▶

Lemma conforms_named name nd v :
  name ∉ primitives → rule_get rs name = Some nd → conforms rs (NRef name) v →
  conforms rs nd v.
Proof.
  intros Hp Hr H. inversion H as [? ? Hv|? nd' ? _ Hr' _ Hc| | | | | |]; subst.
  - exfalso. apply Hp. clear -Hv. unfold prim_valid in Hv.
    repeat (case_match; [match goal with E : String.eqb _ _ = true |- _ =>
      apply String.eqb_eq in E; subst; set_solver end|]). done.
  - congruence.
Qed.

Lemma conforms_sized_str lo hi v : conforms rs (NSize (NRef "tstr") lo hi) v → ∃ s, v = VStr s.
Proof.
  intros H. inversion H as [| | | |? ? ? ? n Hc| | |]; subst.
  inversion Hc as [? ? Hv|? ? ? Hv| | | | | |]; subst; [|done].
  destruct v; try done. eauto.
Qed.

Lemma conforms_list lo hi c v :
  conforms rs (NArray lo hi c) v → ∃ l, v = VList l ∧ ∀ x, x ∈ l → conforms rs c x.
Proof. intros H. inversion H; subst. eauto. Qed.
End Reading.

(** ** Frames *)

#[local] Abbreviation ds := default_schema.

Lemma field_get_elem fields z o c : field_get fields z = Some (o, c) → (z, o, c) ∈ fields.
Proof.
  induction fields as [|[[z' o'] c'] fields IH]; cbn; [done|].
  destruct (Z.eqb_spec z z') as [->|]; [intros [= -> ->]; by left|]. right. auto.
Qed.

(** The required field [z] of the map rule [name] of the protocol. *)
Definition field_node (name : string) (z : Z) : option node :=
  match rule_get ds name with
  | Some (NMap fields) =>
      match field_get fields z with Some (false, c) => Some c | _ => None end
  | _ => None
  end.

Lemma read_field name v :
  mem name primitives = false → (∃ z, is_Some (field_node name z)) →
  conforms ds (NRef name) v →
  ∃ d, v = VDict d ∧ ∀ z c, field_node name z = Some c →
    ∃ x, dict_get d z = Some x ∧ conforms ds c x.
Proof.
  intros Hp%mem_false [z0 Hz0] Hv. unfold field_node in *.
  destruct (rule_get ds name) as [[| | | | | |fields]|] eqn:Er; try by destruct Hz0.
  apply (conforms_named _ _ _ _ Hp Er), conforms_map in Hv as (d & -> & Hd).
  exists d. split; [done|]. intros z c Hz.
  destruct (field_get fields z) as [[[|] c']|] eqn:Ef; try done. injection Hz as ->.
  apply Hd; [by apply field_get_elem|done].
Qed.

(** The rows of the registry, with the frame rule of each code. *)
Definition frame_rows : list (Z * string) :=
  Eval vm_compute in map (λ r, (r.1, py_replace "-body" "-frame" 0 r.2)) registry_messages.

◀
▶

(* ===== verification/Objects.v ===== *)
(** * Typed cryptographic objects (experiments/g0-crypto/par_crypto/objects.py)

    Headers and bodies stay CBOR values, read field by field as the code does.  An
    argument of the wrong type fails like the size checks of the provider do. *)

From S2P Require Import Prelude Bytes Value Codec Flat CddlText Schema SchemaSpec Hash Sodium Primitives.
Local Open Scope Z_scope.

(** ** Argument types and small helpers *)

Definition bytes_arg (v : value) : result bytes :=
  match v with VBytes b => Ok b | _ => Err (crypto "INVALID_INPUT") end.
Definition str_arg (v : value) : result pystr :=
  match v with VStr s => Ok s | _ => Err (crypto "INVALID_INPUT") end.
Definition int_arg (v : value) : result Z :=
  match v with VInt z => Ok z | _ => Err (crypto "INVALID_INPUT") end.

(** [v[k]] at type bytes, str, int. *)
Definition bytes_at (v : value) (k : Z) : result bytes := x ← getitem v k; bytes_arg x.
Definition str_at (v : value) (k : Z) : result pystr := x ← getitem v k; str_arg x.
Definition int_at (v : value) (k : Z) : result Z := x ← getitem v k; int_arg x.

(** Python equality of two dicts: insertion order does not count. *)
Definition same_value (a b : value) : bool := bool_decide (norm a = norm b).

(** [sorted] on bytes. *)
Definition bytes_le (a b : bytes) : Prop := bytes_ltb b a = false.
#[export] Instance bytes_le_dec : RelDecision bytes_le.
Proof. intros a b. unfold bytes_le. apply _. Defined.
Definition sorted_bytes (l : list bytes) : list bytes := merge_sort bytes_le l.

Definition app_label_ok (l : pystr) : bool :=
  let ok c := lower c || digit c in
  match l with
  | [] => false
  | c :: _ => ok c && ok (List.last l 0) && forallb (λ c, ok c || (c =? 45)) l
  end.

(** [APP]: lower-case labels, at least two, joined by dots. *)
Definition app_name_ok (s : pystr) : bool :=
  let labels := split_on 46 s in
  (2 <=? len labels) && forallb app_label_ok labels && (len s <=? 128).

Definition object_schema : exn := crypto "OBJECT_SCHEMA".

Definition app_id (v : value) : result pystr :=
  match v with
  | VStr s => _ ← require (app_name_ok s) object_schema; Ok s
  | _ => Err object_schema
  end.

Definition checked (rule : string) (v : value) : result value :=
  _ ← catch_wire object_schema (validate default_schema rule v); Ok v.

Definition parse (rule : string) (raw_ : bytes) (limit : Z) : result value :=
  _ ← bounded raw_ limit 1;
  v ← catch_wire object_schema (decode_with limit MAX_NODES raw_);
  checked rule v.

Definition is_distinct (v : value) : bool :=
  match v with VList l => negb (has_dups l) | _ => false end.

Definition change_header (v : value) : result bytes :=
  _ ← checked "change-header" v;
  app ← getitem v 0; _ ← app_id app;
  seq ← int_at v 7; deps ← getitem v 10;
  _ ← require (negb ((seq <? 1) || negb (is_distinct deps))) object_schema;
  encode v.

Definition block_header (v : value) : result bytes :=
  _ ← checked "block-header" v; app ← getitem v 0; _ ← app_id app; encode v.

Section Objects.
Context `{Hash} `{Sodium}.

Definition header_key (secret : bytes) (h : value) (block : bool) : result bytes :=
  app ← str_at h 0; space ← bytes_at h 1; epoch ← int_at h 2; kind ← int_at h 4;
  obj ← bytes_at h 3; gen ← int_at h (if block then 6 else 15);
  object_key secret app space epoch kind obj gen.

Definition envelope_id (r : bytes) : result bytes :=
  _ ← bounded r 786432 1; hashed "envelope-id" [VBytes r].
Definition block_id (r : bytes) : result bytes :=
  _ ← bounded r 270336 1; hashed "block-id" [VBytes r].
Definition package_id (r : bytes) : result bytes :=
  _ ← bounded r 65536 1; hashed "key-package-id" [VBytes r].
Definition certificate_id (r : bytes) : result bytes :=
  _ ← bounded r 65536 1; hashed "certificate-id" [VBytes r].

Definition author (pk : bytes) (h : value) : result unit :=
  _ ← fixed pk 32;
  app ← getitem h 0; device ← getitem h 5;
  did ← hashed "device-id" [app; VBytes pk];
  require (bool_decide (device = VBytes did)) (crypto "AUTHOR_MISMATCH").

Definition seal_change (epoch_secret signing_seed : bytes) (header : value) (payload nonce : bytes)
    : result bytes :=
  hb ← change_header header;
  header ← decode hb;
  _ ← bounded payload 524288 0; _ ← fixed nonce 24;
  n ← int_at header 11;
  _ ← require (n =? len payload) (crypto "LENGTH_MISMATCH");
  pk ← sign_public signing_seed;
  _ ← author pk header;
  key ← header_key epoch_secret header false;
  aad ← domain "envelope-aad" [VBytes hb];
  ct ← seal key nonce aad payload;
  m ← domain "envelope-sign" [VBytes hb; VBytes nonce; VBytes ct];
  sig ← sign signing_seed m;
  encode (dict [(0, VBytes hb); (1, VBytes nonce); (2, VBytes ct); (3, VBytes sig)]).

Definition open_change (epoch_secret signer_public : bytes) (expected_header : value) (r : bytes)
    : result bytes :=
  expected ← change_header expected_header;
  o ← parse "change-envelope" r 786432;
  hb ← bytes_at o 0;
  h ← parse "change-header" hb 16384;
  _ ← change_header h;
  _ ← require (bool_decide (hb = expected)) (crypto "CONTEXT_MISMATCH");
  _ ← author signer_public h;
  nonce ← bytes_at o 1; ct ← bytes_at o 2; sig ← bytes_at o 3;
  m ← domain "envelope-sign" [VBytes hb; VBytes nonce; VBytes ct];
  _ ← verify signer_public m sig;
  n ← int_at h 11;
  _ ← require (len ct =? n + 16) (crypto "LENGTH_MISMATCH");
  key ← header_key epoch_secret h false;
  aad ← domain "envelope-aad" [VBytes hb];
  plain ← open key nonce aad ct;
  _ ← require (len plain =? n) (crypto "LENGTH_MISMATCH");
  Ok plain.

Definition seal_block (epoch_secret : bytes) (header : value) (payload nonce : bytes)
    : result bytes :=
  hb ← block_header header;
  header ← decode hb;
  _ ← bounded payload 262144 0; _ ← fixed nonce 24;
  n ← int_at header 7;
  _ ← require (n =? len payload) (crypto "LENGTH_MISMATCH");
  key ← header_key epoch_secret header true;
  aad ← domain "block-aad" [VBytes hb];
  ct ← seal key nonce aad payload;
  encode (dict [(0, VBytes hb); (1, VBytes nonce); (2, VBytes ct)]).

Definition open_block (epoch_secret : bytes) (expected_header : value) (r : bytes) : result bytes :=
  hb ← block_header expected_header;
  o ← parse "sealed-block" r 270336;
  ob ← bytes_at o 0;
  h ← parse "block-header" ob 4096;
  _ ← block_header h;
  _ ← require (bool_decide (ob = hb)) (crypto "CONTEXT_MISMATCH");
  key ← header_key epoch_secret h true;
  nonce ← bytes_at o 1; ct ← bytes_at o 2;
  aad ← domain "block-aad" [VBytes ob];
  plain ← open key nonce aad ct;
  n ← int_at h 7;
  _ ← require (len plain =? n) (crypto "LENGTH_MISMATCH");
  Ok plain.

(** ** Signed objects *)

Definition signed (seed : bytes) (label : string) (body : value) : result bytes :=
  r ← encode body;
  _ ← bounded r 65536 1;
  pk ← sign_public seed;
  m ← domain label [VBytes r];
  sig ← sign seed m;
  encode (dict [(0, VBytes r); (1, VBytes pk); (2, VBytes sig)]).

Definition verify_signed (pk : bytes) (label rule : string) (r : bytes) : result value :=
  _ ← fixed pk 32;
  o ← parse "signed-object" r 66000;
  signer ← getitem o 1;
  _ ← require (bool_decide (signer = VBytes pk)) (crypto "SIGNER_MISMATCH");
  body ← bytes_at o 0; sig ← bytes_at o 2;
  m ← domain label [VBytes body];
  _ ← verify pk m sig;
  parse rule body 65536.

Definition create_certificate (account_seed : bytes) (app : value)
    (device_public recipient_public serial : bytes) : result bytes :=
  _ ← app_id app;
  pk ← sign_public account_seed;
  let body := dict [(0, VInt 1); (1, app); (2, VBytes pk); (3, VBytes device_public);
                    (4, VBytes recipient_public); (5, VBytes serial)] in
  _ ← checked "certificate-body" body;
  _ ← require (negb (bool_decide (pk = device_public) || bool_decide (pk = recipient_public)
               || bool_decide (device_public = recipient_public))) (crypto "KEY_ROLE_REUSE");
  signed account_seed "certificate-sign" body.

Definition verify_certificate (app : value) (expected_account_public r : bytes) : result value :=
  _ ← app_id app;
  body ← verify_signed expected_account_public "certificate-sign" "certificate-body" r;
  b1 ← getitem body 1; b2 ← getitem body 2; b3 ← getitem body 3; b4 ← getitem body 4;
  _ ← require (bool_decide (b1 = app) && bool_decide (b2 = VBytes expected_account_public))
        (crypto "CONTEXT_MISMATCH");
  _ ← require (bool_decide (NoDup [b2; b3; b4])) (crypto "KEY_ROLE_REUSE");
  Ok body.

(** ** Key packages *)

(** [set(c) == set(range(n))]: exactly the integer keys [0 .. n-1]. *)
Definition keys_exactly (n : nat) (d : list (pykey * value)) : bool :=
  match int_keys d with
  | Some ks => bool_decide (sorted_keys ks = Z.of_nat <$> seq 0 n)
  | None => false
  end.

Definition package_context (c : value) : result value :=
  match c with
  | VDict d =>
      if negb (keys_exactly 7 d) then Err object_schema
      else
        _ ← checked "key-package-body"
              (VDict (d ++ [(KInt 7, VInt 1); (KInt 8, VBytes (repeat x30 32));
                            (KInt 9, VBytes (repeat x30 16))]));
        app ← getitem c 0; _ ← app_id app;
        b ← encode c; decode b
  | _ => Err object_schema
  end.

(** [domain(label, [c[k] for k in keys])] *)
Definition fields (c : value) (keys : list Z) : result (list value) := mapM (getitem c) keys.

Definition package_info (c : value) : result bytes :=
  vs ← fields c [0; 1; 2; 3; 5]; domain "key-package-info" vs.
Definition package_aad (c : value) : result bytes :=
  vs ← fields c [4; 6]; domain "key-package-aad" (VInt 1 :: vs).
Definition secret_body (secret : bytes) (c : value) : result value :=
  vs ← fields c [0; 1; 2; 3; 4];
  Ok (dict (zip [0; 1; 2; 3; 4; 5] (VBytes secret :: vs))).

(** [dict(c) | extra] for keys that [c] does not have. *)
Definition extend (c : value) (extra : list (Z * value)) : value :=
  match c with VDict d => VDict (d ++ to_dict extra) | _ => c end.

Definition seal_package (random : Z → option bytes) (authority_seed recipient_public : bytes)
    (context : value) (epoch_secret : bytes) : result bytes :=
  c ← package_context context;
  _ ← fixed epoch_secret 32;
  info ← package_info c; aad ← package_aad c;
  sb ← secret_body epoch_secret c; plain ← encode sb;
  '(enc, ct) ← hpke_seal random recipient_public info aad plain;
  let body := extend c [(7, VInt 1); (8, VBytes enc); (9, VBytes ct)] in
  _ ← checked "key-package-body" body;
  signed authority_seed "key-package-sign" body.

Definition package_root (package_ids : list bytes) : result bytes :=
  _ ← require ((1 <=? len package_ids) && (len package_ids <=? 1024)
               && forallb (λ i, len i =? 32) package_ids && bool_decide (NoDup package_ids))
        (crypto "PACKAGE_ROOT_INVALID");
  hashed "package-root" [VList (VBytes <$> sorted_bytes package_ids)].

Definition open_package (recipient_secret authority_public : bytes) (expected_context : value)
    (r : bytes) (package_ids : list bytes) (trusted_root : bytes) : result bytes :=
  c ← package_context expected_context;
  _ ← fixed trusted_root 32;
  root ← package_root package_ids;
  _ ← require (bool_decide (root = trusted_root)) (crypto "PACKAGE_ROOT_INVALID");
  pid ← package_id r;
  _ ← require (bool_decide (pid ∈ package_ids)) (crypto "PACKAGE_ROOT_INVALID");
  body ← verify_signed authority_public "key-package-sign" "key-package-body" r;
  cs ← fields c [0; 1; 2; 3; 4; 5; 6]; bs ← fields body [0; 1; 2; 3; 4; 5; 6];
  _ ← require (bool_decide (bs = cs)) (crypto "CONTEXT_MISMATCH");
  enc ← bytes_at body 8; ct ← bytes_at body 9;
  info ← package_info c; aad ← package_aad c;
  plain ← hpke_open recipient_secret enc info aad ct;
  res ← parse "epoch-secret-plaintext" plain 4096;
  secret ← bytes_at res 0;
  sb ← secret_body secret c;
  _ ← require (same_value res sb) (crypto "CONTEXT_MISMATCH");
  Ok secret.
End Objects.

◀
▶

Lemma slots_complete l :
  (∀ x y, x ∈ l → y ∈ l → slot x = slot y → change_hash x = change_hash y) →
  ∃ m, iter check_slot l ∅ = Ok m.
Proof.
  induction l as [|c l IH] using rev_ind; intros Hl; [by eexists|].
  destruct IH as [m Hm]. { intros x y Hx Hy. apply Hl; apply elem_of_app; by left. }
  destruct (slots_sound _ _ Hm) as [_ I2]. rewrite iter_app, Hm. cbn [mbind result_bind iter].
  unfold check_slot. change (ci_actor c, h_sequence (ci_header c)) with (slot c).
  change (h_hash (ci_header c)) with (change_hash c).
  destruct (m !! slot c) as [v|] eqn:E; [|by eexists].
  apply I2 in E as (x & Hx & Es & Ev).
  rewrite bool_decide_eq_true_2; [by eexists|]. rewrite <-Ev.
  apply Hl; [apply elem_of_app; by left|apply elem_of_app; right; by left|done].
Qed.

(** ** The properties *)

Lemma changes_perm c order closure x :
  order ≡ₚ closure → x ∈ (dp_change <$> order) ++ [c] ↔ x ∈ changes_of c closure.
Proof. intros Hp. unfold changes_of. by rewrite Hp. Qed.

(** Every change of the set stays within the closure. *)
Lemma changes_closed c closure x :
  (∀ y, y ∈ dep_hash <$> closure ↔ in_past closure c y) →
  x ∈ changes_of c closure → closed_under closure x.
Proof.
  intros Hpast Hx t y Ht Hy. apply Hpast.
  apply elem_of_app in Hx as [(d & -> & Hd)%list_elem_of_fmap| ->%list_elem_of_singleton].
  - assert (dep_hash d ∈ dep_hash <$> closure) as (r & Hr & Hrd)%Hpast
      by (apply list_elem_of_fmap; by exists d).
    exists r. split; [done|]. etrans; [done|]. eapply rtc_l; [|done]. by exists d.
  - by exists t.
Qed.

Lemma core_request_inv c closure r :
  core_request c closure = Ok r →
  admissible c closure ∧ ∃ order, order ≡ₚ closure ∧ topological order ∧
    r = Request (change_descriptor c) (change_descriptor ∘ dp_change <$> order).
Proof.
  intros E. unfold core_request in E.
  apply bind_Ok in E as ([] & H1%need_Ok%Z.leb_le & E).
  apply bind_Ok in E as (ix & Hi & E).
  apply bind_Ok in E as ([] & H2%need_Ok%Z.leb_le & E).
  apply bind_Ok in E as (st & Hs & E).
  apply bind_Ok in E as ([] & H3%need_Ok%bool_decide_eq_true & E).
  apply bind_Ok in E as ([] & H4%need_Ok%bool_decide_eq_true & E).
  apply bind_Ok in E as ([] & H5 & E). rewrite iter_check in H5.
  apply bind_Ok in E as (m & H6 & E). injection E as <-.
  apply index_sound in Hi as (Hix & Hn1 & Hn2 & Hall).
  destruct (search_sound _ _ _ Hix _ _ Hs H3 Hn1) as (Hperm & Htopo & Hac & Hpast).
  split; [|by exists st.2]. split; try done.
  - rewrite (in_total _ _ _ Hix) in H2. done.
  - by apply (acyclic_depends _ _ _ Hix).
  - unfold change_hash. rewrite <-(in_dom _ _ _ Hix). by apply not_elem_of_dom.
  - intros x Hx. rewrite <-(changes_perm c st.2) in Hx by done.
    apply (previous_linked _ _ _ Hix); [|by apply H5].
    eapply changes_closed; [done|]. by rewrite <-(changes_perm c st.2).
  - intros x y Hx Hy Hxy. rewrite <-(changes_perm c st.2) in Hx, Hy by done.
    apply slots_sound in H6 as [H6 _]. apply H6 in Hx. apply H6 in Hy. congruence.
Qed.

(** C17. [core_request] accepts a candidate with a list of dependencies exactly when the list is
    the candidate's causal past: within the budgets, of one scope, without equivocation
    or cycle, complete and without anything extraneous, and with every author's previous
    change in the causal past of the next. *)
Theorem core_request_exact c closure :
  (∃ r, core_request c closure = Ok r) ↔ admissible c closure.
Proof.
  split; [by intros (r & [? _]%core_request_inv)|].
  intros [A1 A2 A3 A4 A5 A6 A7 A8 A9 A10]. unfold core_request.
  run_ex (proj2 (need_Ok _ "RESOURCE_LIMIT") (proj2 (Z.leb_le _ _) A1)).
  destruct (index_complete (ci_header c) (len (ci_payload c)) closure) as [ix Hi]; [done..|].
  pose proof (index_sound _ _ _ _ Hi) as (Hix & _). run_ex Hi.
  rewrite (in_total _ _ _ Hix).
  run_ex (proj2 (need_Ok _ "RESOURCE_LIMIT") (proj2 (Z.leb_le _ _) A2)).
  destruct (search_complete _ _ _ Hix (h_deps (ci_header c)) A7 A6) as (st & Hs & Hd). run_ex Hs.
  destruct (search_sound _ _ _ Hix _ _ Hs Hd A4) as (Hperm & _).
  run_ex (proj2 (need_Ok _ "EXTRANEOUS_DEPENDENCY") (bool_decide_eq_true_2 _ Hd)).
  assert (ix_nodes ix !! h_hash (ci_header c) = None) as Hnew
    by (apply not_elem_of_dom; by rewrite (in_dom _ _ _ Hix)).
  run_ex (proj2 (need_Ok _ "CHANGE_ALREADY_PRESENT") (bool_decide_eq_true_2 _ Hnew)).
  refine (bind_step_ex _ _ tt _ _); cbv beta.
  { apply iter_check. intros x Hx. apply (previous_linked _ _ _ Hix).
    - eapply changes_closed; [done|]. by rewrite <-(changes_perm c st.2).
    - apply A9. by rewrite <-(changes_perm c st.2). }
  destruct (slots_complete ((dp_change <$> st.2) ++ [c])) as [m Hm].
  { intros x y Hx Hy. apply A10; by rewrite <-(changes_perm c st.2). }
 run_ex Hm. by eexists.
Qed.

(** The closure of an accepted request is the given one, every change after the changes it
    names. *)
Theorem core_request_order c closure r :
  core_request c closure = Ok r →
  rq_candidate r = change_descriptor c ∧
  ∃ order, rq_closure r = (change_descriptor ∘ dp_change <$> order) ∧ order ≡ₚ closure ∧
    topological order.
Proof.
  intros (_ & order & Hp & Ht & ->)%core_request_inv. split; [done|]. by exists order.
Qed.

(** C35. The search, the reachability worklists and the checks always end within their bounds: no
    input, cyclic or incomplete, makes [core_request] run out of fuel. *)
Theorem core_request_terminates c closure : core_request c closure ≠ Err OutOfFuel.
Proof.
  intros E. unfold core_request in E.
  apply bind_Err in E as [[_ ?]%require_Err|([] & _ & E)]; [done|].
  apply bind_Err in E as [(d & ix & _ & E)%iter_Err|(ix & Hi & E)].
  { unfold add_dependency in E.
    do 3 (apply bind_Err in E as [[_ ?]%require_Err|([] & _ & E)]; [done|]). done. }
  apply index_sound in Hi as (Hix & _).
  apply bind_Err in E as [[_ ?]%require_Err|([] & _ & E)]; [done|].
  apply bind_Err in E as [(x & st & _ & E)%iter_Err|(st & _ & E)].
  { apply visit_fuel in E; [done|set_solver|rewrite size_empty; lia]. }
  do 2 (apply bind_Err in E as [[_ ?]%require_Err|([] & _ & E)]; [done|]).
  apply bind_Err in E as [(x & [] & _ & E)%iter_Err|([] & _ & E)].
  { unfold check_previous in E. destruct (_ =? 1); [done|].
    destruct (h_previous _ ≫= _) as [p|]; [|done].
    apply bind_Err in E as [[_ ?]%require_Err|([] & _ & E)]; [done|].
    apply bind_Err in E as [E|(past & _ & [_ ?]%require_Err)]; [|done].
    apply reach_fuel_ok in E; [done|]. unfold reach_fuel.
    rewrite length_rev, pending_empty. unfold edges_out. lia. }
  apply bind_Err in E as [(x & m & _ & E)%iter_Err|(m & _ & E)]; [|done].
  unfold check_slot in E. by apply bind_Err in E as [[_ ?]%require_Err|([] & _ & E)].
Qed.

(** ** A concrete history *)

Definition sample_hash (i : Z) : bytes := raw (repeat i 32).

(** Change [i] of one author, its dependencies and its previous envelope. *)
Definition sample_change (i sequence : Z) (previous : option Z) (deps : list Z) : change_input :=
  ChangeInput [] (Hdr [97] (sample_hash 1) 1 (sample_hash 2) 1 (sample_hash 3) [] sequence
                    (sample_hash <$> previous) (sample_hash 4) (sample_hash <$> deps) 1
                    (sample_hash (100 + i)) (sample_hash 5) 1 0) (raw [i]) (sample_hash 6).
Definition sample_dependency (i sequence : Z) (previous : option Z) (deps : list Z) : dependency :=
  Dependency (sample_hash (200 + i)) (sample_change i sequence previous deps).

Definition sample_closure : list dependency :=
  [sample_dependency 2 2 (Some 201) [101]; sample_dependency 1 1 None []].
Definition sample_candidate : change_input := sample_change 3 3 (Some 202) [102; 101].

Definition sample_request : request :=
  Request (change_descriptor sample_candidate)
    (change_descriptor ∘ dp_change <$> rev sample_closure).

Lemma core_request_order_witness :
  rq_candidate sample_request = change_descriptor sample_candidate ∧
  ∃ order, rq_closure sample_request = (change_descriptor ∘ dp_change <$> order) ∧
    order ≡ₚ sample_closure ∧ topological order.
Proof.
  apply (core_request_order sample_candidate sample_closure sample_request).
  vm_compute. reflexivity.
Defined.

◀

Pull every line containing "VStr" from the material above.

Lemma conforms_sized_str lo hi v : conforms rs (NSize (NRef "tstr") lo hi) v → ∃ s, v = VStr s.
  match v with VStr s => Ok s | _ => Err (crypto "INVALID_INPUT") end.
  | VStr s => _ ← require (app_name_ok s) object_schema; Ok s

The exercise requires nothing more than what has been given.